Collected data

..........

Lemma prepare_wp past l s x :
  advanced past [] l s → lock l = None → did [] x →
  wp (prepare migration_beside lock_duration ref owner run_id bundle token)
    (λ r lsx, ∃ g y k, r = Ok (g, y, plan) ∧ (∀ t, times t → t < lock_expires_at y) ∧
       lock lsx.1 = Some y ∧ advanced past [(PLANNED, None)] lsx.1 lsx.2.1 ∧
       preparation g y k ∧ did k lsx.2.2) (l, (s, x)).
Proof.
  intros Had Hl Hk. unfold prepare.
  apply wp_bind, wp_lift_snd_run, raise_if_cancelled_wp; [done|].
  apply wp_bind, wp_lift_snd_run. eapply inner_wp; [apply (co_inspect _ Hco)|apply (tr_inspect _ Htr)|exact Hk|].
  cbn beta. intros st x1 Hst Hk1.
  apply check_wp; [by rewrite Hst, String.eqb_refl|].
  apply wp_bind, wp_lift_snd_run. apply (run_conditions_wp _ _ ([] ++ [Inspected (Ok st)])); [done..|].
  intros outcomes pre x2 Hpre Hk2. apply set_locals_wp.
  apply wp_bind, wp_lift_snd_run. eapply inner_wp; [apply (co_lock _ Hco)|apply (tr_lock _ Htr)|exact Hk2|].
  cbn beta. intros y x3 (Ho & Hd & Hexp) Hk3.
  apply set_locals_wp. apply check_wp; [by rewrite Ho, Hd, !String.eqb_refl|].
  apply wp_bind, wp_lift_snd_run. eapply check_unexpired_wp; [done|exact Hk3|]. intros x4 Hk4.
  apply wp_bind, wp_lift_snd_run. eapply inner_wp; [apply (co_compile _ Hco)|apply (tr_compile _ Htr)|exact Hk4|].
  cbn beta. intros p x5 -> Hk5.
  apply wp_bind, wp_lift_res. rewrite (co_plan _ Hco).
  apply wp_bind. eapply wp_mono;
    [eapply (stage_wp past [] _ _ s x5 PLANNED None); [by apply (advanced_locals past [] l)|done|exact Hk5]|].
  intros r [l6 [s6 x6]] (-> & Hl6 & Had6 & Hk6). cbn in Hl6, Had6.
  apply wp_bind, wp_lift_snd_run. eapply evidence_wp; [reflexivity|exact Hk6|]. intros e x7 He Hk7.
  destruct (co_sink _ Hco e) with (w := x7) as (u & x8 & Hrun & _); [by rewrite He|].
  eapply wp_eq; [exact Hrun|]. apply wp_ret.
  pose proof (tr_sink _ Htr e _ _ _ _ Hrun Hk7) as Hk8. rewrite app_nil_r, <- !app_assoc in Hk8.
  eexists (active_generation st), y, _. split_and!; [done|done|by rewrite Hl6|done| |exact Hk8].
  exists st, pre. split_and!; done.
Qed.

..........

__What to do__: Print, from the entries above, the line with "cbn beta. intros p x5 -> Hk5.", the line with "pose proof (tr_sink" and all lines between them, exactly and with nothing else.

__Exercise solution__:
  cbn beta. intros p x5 -> Hk5.
  apply wp_bind, wp_lift_res. rewrite (co_plan _ Hco).
  apply wp_bind. eapply wp_mono;
    [eapply (stage_wp past [] _ _ s x5 PLANNED None); [by apply (advanced_locals past [] l)|done|exact Hk5]|].
  intros r [l6 [s6 x6]] (-> & Hl6 & Had6 & Hk6). cbn in Hl6, Had6.
  apply wp_bind, wp_lift_snd_run. eapply evidence_wp; [reflexivity|exact Hk6|]. intros e x7 He Hk7.
  destruct (co_sink _ Hco e) with (w := x7) as (u & x8 & Hrun & _); [by rewrite He|].
  eapply wp_eq; [exact Hrun|]. apply wp_ret.
  pose proof (tr_sink _ Htr e _ _ _ _ Hrun Hk7) as Hk8. rewrite app_nil_r, <- !app_assoc in Hk8.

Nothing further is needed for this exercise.